> [EXERCISE MATERIAL]
↓↓↓
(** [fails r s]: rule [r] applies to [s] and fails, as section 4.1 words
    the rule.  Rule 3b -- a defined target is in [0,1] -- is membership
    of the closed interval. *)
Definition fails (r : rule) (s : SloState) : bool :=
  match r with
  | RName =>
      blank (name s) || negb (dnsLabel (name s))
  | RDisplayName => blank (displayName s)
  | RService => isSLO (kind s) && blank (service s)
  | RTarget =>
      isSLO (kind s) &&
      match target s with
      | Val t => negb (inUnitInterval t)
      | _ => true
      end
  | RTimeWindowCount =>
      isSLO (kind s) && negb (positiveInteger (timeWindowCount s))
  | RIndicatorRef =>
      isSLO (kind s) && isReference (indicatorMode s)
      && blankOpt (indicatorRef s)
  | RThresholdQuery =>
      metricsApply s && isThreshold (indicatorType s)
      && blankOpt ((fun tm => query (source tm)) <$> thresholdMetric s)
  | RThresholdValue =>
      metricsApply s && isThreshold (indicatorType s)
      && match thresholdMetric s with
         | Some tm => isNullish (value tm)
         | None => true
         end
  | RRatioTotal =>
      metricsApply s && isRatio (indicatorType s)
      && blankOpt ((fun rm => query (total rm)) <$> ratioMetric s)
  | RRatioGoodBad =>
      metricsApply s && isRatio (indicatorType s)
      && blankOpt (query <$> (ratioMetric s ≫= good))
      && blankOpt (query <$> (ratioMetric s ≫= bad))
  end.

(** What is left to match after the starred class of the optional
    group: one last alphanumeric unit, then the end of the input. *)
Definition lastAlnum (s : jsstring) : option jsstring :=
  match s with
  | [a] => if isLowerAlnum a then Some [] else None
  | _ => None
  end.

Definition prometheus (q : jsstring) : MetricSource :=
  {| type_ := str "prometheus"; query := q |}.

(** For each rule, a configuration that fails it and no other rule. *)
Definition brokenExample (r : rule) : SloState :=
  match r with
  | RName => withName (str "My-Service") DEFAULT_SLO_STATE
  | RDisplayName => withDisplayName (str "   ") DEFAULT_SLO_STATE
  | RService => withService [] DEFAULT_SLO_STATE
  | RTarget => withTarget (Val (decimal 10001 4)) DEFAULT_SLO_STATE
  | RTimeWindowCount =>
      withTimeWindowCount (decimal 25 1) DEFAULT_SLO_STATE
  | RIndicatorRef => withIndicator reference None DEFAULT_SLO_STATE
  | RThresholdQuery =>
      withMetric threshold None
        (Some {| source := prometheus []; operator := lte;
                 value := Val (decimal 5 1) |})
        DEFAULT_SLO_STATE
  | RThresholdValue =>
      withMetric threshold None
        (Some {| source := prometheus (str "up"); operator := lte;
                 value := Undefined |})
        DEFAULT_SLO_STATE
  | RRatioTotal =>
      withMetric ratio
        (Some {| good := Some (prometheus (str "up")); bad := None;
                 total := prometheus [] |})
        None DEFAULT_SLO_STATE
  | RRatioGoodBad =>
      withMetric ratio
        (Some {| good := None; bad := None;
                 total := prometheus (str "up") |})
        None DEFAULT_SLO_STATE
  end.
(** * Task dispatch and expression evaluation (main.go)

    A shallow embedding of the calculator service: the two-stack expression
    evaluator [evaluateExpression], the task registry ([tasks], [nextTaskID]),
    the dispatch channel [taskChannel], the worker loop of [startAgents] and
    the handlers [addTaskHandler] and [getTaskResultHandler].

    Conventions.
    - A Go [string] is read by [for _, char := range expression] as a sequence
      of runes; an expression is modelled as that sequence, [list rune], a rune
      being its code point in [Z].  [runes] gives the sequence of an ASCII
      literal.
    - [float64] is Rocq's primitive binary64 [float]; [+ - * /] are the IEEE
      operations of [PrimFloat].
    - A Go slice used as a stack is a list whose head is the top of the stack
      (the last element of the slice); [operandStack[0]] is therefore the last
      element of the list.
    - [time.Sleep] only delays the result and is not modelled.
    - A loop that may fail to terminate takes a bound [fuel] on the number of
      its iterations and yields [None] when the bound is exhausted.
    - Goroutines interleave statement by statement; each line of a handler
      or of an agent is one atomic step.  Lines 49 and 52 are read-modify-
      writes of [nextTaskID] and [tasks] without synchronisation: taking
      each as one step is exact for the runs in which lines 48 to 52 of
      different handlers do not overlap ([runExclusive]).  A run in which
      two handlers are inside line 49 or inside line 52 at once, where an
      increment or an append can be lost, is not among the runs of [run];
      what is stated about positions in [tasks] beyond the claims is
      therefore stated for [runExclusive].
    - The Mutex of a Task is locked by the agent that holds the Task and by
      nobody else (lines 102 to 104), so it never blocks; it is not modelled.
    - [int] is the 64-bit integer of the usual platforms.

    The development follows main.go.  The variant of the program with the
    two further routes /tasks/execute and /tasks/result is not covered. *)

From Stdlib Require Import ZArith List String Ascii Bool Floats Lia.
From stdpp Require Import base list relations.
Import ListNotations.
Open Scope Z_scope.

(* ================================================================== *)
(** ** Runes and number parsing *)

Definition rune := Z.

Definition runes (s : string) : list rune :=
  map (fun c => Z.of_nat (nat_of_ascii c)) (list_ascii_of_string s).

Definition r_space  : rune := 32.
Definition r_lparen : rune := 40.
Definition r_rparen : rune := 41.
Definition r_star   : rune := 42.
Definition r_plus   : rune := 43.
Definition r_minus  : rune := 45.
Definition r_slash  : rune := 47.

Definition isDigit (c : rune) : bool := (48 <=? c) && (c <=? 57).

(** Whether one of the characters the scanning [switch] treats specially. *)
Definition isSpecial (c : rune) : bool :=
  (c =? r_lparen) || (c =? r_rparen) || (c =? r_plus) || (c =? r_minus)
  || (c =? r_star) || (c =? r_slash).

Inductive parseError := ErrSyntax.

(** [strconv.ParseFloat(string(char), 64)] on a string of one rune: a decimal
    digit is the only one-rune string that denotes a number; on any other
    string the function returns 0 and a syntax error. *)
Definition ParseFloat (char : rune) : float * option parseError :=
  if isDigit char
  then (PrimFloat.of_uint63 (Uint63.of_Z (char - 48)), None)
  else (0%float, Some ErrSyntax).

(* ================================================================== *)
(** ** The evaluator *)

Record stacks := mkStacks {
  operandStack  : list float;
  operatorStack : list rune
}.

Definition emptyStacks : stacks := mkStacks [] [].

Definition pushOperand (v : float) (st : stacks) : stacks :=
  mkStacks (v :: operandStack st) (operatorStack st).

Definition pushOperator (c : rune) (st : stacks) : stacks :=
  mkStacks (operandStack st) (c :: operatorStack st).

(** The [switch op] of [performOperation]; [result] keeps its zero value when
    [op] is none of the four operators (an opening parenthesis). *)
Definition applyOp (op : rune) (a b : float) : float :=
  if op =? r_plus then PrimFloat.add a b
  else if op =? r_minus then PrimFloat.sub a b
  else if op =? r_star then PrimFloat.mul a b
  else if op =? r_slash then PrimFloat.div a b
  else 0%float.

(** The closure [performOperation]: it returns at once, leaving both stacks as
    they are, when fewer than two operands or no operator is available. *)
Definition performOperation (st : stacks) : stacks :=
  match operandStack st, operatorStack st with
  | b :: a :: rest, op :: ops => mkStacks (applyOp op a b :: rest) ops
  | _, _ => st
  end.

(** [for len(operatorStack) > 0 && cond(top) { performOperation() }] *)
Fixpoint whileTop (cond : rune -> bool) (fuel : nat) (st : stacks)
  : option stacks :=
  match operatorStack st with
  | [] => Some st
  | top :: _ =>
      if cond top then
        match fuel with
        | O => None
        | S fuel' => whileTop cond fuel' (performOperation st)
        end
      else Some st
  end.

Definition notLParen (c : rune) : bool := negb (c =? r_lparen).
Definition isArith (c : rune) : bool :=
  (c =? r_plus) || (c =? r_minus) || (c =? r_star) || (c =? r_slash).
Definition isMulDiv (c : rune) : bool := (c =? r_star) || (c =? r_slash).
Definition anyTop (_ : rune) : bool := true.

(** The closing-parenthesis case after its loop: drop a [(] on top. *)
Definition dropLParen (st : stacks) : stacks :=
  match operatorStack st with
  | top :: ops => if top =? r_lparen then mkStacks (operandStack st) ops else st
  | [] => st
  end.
↑↑↑
> [TASK INSTRUCTIONS]
Print, unaltered, every line from the beginning of the material down to the line with "isSLO (kind s) && isReference".

> [TASK RESULT]
(** [fails r s]: rule [r] applies to [s] and fails, as section 4.1 words
    the rule.  Rule 3b -- a defined target is in [0,1] -- is membership
    of the closed interval. *)
Definition fails (r : rule) (s : SloState) : bool :=
  match r with
  | RName =>
      blank (name s) || negb (dnsLabel (name s))
  | RDisplayName => blank (displayName s)
  | RService => isSLO (kind s) && blank (service s)
  | RTarget =>
      isSLO (kind s) &&
      match target s with
      | Val t => negb (inUnitInterval t)
      | _ => true
      end
  | RTimeWindowCount =>
      isSLO (kind s) && negb (positiveInteger (timeWindowCount s))
  | RIndicatorRef =>
      isSLO (kind s) && isReference (indicatorMode s)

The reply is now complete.